* **WHAT YOU WILL DO**
Transcribe exactly the span of lines that begins the records and ends with the line holding "(** The bytes", both boundary lines included.
[[ MATERIALS PROVIDED, beginning ]]
(* ===== verification/Sha2Theory.v ===== *)
(** * SHA-2 implementations against the standard

    What SHA-256 and SHA-512 share: an unrolled compression function whose
    lines pass the check of [Sha2Lines] is the compression of FIPS 180-4, and a
    streaming context over it holds the digest of its message.  The two
    instances are [Sha256Theory] and [Sha512]. *)
From stdpp Require Import prelude.
From S2P Require Import Prelude Uint256 HashStream Fips180 Sha2Lines.

(** ** Big-endian words *)

(** The bytes of a list of words of [n] bytes, most significant byte first. *)
Definition be_words (n : nat) (l : list Z) : list Z := concat (map (fun x => rev (le_digits 8 n x)) l).

Lemma be_words_cons n x l : be_words n (x :: l) = rev (le_digits 8 n x) ++ be_words n l.
Proof. reflexivity. Qed.

Lemma be_words_length n l : length (be_words n l) = (n * length l)%nat.
Proof.
  induction l as [|x l IH]; [simpl; lia|].
  rewrite be_words_cons, length_app, IH, length_rev, le_digits_length. cbn [length]. lia.
Qed.

(** Words written one after the other, in either byte order. *)
Fixpoint write_all (enc : Z -> list Z) (n : nat) (out : list Z) (off : nat) (l : list Z) : list Z :=
  match l with
  | [] => out
  | x :: r => write_all enc n (take off out ++ enc x ++ drop (off + n) out) (off + n) r
  end.

Lemma write_all_spec enc n out off l :
  (forall x, length (enc x) = n) -> (off + n * length l <= length out)%nat ->
  write_all enc n out off l = take off out ++ concat (map enc l) ++ drop (off + n * length l) out.
Proof.
  intros Hn. revert out off. induction l as [|x l IH]; intros out off H; cbn [write_all length] in *.
  { rewrite Nat.mul_0_r, Nat.add_0_r. cbn [map concat app]. by rewrite take_drop. }
  rewrite IH by (rewrite !length_app, length_take, length_drop, Hn; lia).
  rewrite (app_assoc (take off out) (enc x)). set (pre := take off out ++ enc x).
  assert (length pre = off + n)%nat as Hpre by (unfold pre; rewrite length_app, length_take, Hn; lia).
  rewrite (take_app_length' pre) by lia. rewrite (drop_app_ge pre) by lia. rewrite drop_drop.
  cbn [map concat]. unfold pre at 1. rewrite <- !app_assoc. do 4 f_equal. lia.
Qed.

Lemma WriteBEs_spec n out off l :
  (off + n * length l <= length out)%nat ->
  WriteBEs n out off l = take off out ++ be_words n l ++ drop (off + n * length l) out.
Proof.
  intros H. unfold be_words. rewrite <- write_all_spec; [|intros; by rewrite length_rev, le_digits_length|done].
  clear H. revert out off. induction l as [|x l IH]; intros out off; simpl; [done|]. apply IH.
Qed.

Lemma WriteBEs_all n out l : length out = (n * length l)%nat -> WriteBEs n out 0 l = be_words n l.
Proof. intros H. rewrite WriteBEs_spec by lia. by rewrite drop_ge, app_nil_r by lia. Qed.

(** The little-endian bytes of a list of words. *)
Definition le_words (n : nat) (l : list Z) : list Z := concat (map (le_digits 8 n) l).

Lemma WriteLEs_all n out l : length out = (n * length l)%nat -> WriteLEs n out 0 l = le_words n l.
Proof.
  intros H. replace (WriteLEs n out 0 l) with (write_all (le_digits 8 n) n out 0 l).
  - rewrite write_all_spec; [|intros; apply le_digits_length|lia]. by rewrite drop_ge, app_nil_r by lia.
  - clear H. generalize 0%nat. revert out. induction l as [|x l IH]; intros out off; simpl; [done|]. apply IH.
Qed.

Lemma be_words_read (n : nat) l r (i : nat) :
  digits (8 * n) l -> (i < length l)%nat -> ReadBE n (be_words n l ++ r) (i * n) = l.[i].
Proof.
  intros Hl. revert i. induction Hl as [|x l Hx Hl IH]; intros i Hi; [simpl in Hi; lia|].
  assert (length (rev (le_digits 8 n x)) = n) as Hn by (by rewrite length_rev, le_digits_length).
  rewrite be_words_cons. destruct i as [|i].
  - unfold ReadBE. rewrite Nat.mul_0_l, drop_0, <- app_assoc, take_app_length' by done.
    rewrite rev_involutive, le_val_digits by lia. by apply uwrap_small.
  - cbn [length] in Hi. change ((x :: l).[S i]) with (l.[i]). rewrite <- (IH i ltac:(lia)). unfold ReadBE.
    replace (S i * n)%nat with (length (rev (le_digits 8 n x)) + i * n)%nat by (rewrite Hn; lia).
    by rewrite <- app_assoc, drop_app_add.
Qed.

Lemma be_words_read_ge (n : nat) l r (i : nat) :
  ReadBE n (be_words n l ++ r) ((length l + i) * n) = ReadBE n r (i * n).
Proof.
  unfold ReadBE. replace ((length l + i) * n)%nat with (length (be_words n l) + i * n)%nat
    by (rewrite be_words_length; lia). by rewrite drop_app_add.
Qed.

Lemma le_digits_app w (a b : nat) x :
  0 < w -> le_digits w (a + b) x = le_digits w a x ++ le_digits w b (x / 2 ^ (w * a)).
Proof.
  intros Hw. revert x. induction a as [|a IH]; intros x; cbn [le_digits Nat.add app].
  - by rewrite Z.mul_0_r, Z.div_1_r.
  - rewrite IH. f_equal. f_equal. f_equal. rewrite Z.div_div by (apply pow2_pos || (pose proof (pow2_pos w); lia); lia).
    rewrite <- Z.pow_add_r by lia. do 2 f_equal. lia.
Qed.

(** The two writes of [Finalize] of [CSHA1] and [CSHA256] are the padding of the
    standard. *)
Lemma pad_64 (n : nat) :
  take (Z.to_nat (1 + (119 - u64 n mod 64) mod 64)) (0x80 :: replicate 63 0) ++ WriteBE64 (replicate 8 0) 0 (u64 (u64 n ≪ 3)) = FIPS.pad FIPS.sha256 n.
Proof.
  assert (u64 n mod 64 = n mod 64) as Hm.
  { rewrite (u64_mod_block 64 ltac:(lia)); [by rewrite Nat2Z.inj_mod|]. by exists (2 ^ 58). }
  rewrite Hm. unfold FIPS.pad, FIPS.pad_zeros. change (FIPS.block_size FIPS.sha256) with 64%nat. change (FIPS.length_size FIPS.sha256) with 8%nat.
  change (Z.of_nat 64) with 64. change (Z.of_nat 8) with 8.
  replace ((119 - n mod 64) mod 64) with ((64 - 8 - 1 - n) mod 64) by (Z.to_euclidean_division_equations; lia).
  pose proof (Z.mod_pos_bound (64 - 8 - 1 - n) 64 ltac:(lia)).
  set (k := (64 - 8 - 1 - n) mod 64) in *.
  replace (Z.to_nat (1 + k)) with (S (Z.to_nat k)) by lia. cbn [take app]. f_equal.
  rewrite take_replicate, Nat.min_l by lia. f_equal.
  unfold WriteBE64, WriteBE. cbn [take app]. rewrite drop_ge, app_nil_r by (simpl; lia). rewrite take_0, app_nil_l. f_equal.
  rewrite Z.shiftl_mul_pow2 by lia. unfold u64, uwrap. rewrite Zmult_mod_idemp_l.
  change (2 ^ 64) with (2 ^ (8 * 8%nat)). rewrite le_digits_mod by lia. f_equal. lia.
Qed.

(** The two forms of the selection and majority functions. *)
Lemma Ch_bits x y z : Z.lxor z (Z.land x (Z.lxor y z)) = FIPS.Ch x y z.
Proof.
  unfold FIPS.Ch. apply Z.bits_inj'. intros n Hn.
  rewrite !Z.lxor_spec, !Z.land_spec, Z.lxor_spec, Z.lnot_spec by done.
  by destruct (Z.testbit x n), (Z.testbit y n), (Z.testbit z n).
Qed.

Lemma Maj_bits x y z : Z.lor (Z.land x y) (Z.land z (Z.lor x y)) = FIPS.Maj x y z.
Proof.
  unfold FIPS.Maj. apply Z.bits_inj'. intros n Hn.
  rewrite !Z.lxor_spec, !Z.lor_spec, !Z.land_spec, !Z.lor_spec.
  by destruct (Z.testbit x n), (Z.testbit y n), (Z.testbit z n).
Qed.

Lemma slots_none n W ws : length ws = 16%nat -> slots_ok n W (replicate 16 None) ws.
Proof.
  intros Hws. split; [by rewrite Hws|]. intros i t H.
  destruct (replicate 16 None !! i) as [[|]|] eqn:E; try done. by apply lookup_replicate in E as [? _].
Qed.

Section Sha2.
Context (p : FIPS.sha2) (wb : nat).
#[local] Abbreviation w := (FIPS.width p).
#[local] Abbreviation n := (FIPS.rounds p).
#[local] Abbreviation sigma0 := (FIPS.sigma p (FIPS.smallsigma0 p)).
#[local] Abbreviation sigma1 := (FIPS.sigma p (FIPS.smallsigma1 p)).
Context (Round : Z -> Z -> Z -> Z -> Z -> Z -> Z -> Z -> Z -> option Z -> Z * Z).
Hypothesis width_bytes : w = 8 * wb.
Hypothesis wb_pos : (0 < wb)%nat.
Hypothesis rounds_16 : (16 <= n)%nat.
Hypothesis rounds_8 : (n mod 8 = 0)%nat.
Hypothesis K_length : length (FIPS.K p) = n.
Hypothesis H0_length : length (FIPS.H0 p) = 8%nat.
Hypothesis Round_spec : forall a b c d e f g h k x,
  let T1 := h + FIPS.Sigma p (FIPS.bigsigma1 p) e + FIPS.Ch e f g + (k + default 0 x) in
  Round a b c d e f g h k x =
    (uwrap w (d + T1), uwrap w (T1 + (FIPS.Sigma p (FIPS.bigsigma0 p) a + FIPS.Maj a b c))).

(** Execution of lines, and the schedule of a block. *)
Definition run (chunk : list Z) (ls : list line) (st : list Z * list Z) : list Z * list Z :=
  exec w sigma0 sigma1 (ReadBE wb) Round chunk ls st.
Definition words (M : list Z) : list Z := FIPS.schedule p (n - 16) (FIPS.block_words p M).
Definition addw : list Z -> list Z -> list Z := zip_with (fun x y => uwrap w (x + y)).

Lemma block_words_length M : length (FIPS.block_words p M) = 16%nat.
Proof. unfold FIPS.block_words. by rewrite length_map, length_seq. Qed.

Lemma word_bytes : Z.to_nat (w / 8) = wb.
Proof using width_bytes. clear -width_bytes. rewrite width_bytes, Z.mul_comm, Z.div_mul by lia. lia. Qed.

Lemma block_words_nth M t : (t < 16)%nat -> (FIPS.block_words p M).[t] = ReadBE wb M (t * wb).
Proof using width_bytes.
  clear -width_bytes. intros Ht. unfold FIPS.block_words. rewrite word_bytes.
  rewrite (nth_indep _ 0 (le_val 8 (rev (take wb (drop (0 * wb) M))))) by (rewrite length_map, length_seq; lia).
  rewrite (map_nth (fun i => le_val 8 (rev (take wb (drop (i * wb) M))))).
  by rewrite seq_nth by lia.
Qed.

Lemma words_length M : length (words M) = n.
Proof using rounds_16. clear -rounds_16. unfold words. rewrite FIPS.schedule_length, block_words_length. lia. Qed.

Lemma words_prefix M t : (t < 16)%nat -> (words M).[t] = ReadBE wb M (t * wb).
Proof using width_bytes.
  clear -width_bytes. intros Ht. unfold words. rewrite FIPS.schedule_prefix by (rewrite block_words_length; lia). by apply block_words_nth.
Qed.

Lemma run_rounds loads known slots chunk ls (M v ws : list Z) :
  check w wb sigma0 sigma1 known (FIPS.K p) loads 0 slots ls = true -> length ls = n ->
  (forall t c, (t < n)%nat -> known t = Some c -> (words M).[t] = c) ->
  (loads = true -> chunk = M) -> slots_ok n (words M) slots ws -> length v = 8%nat ->
  (run chunk ls (v, ws)).1 = foldl (FIPS.step p) v (zip_with Z.add (FIPS.K p) (words M)).
Proof using All.
  intros Hc Hlen Hk Hch Hok Hv.
  apply (exec_rounds p n wb loads (ReadBE wb) chunk (words M) (FIPS.K p) known Round) with (slots := slots);
    [lia|exact Round_spec| |exact Hk| |exact Hc|exact Hlen|exact K_length|exact (words_length M)|exact rounds_8|exact Hok|exact Hv].
  - intros t Ht. apply (FIPS.schedule_next p (n - 16) (FIPS.block_words p M)); rewrite block_words_length; lia.
  - intros Hl t Ht. rewrite (Hch Hl). symmetry. by apply words_prefix.
Qed.

Lemma run_words_length inp ls st : length (run inp ls st).2 = length st.2.
Proof. apply exec_words_length. Qed.

Lemma compress_def s M :
  FIPS.compress p s M = addw s (foldl (FIPS.step p) s (zip_with Z.add (FIPS.K p) (words M))).
Proof. reflexivity. Qed.

Lemma addw_comm x y : addw x y = addw y x.
Proof. unfold addw. revert y. induction x as [|a x IH]; intros [|b y]; simpl; [done..|]. by rewrite Z.add_comm, IH. Qed.

Lemma block_size_16 : FIPS.block_size p = (16 * wb)%nat.
Proof using width_bytes. clear -width_bytes. unfold FIPS.block_size. rewrite width_bytes. lia. Qed.

Lemma compress_take s M : FIPS.compress p s (take (16 * wb) M) = FIPS.compress p s M.
Proof using width_bytes.
  clear -width_bytes. rewrite !compress_def. unfold words.
  replace (FIPS.block_words p (take (16 * wb) M)) with (FIPS.block_words p M); [done|].
  unfold FIPS.block_words. rewrite word_bytes. apply map_ext_in. intros i Hi. apply in_seq in Hi.
  by rewrite !take_drop_commute, take_take, Nat.min_l by nia.
Qed.

Lemma compress_length s M : length s = 8%nat -> length (FIPS.compress p s M) = 8%nat.
Proof.
  clear. intros Hs. rewrite compress_def. unfold addw. rewrite length_zip_with, Hs. apply Nat.min_l.
  generalize (zip_with Z.add (FIPS.K p) (words M)). intros l. revert s Hs.
  induction l as [|x l IH]; intros s Hs; cbn [foldl]; [lia|]. apply IH.
  destruct (list8 s Hs) as (x0 & x1 & x2 & x3 & x4 & x5 & x6 & x7 & ->). done.
Qed.

Lemma compress_digits s M : digits w (FIPS.compress p s M).
Proof using width_bytes.
  clear -width_bytes. rewrite compress_def. generalize (foldl (FIPS.step p) s (zip_with Z.add (FIPS.K p) (words M))). intros v.
  revert v. induction s as [|x s IH]; intros [|y v]; simpl; constructor; [apply uwrap_range; lia|apply IH].
Qed.

Lemma compress_blocks_length k s M : length s = 8%nat -> length (FIPS.compress_blocks p k s M) = 8%nat.
Proof. revert s M. induction k as [|k IH]; intros s M Hs; [done|]. apply IH. by apply compress_length. Qed.

(** ** A compression function made of checked lines *)

Context (Transform : list Z -> list Z -> list Z) (lines : list line).
Hypothesis Transform_lines : forall s chunk,
  Transform s chunk = addw s (run chunk lines (s, replicate 16 0)).1.
Hypothesis lines_check : check w wb sigma0 sigma1 (fun _ => None) (FIPS.K p) true 0 (replicate 16 None) lines = true.
Hypothesis lines_length : length lines = n.
Hypothesis lines_within : forallb (loads_within (15 * wb)) lines = true.

Lemma Transform_fips s chunk : length s = 8%nat -> Transform s chunk = FIPS.compress p s chunk.
Proof using All.
  intros Hs. rewrite Transform_lines, compress_def. f_equal.
  apply (run_rounds true (fun _ => None) (replicate 16 None)); try done. by apply slots_none.
Qed.

Lemma Transform_take s chunk :
  (16 * wb <= length chunk)%nat -> Transform s (take (16 * wb) chunk) = Transform s chunk.
Proof using Transform_lines lines_within.
  clear -Transform_lines lines_within. intros Hc. rewrite !Transform_lines. unfold run.
  rewrite (exec_chunk_ext _ _ _ _ _ (15 * wb) (take (16 * wb) chunk) chunk); [done|exact lines_within|].
  intros off Hoff. unfold ReadBE. by rewrite !take_drop_commute, take_take, Nat.min_l by lia.
Qed.

Lemma Transform_blocks_fips k s chunk :
  length s = 8%nat -> transform_blocks (16 * wb) Transform k s chunk = FIPS.compress_blocks p k s chunk.
Proof using All.
  revert s chunk. induction k as [|k IH]; intros s chunk Hs; [done|].
  cbn [transform_blocks FIPS.compress_blocks]. rewrite block_size_16, compress_take, <- Transform_fips by done.
  apply IH. rewrite Transform_fips by done. by apply compress_length.
Qed.

Lemma digest_absorb msg :
  FIPS.digest p msg = be_words wb (absorb (16 * wb) Transform (FIPS.H0 p) (msg ++ FIPS.pad p (length msg))).
Proof using All.
  unfold FIPS.digest, absorb. rewrite Transform_blocks_fips by apply H0_length.
  rewrite block_size_16, word_bytes. reflexivity.
Qed.

(** A context that has absorbed a message and its padding holds the digest. *)
Lemma represents_digest c msg hash :
  w = 32 \/ w = 64 ->
  represents (16 * wb) Transform (FIPS.H0 p) c (msg ++ FIPS.pad p (length msg)) ->
  length hash = (wb * 8)%nat -> WriteBEs wb hash 0 (s c) = FIPS.digest p msg.
Proof using All.
  intros Hw Hrep Hh. rewrite digest_absorb.
  assert (length (msg ++ FIPS.pad p (length msg)) mod (16 * wb) = 0)%nat as Hmod.
  { rewrite length_app, <- block_size_16. by apply FIPS.pad_spec. }
  rewrite (represents_absorb (16 * wb) Transform ltac:(lia) _ _ _ Hrep Hmod).
  apply WriteBEs_all. unfold absorb. rewrite Transform_blocks_fips by apply H0_length.
  rewrite compress_blocks_length by apply H0_length. done.
Qed.

End Sha2.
[[ MATERIALS PROVIDED, end ]]
* **ANSWER SPACE**
(* ===== verification/Sha2Theory.v ===== *)
(** * SHA-2 implementations against the standard

    What SHA-256 and SHA-512 share: an unrolled compression function whose
    lines pass the check of [Sha2Lines] is the compression of FIPS 180-4, and a
    streaming context over it holds the digest of its message.  The two
    instances are [Sha256Theory] and [Sha512]. *)
From stdpp Require Import prelude.
From S2P Require Import Prelude Uint256 HashStream Fips180 Sha2Lines.

(** ** Big-endian words *)

(** The bytes of a list of words of [n] bytes, most significant byte first. *)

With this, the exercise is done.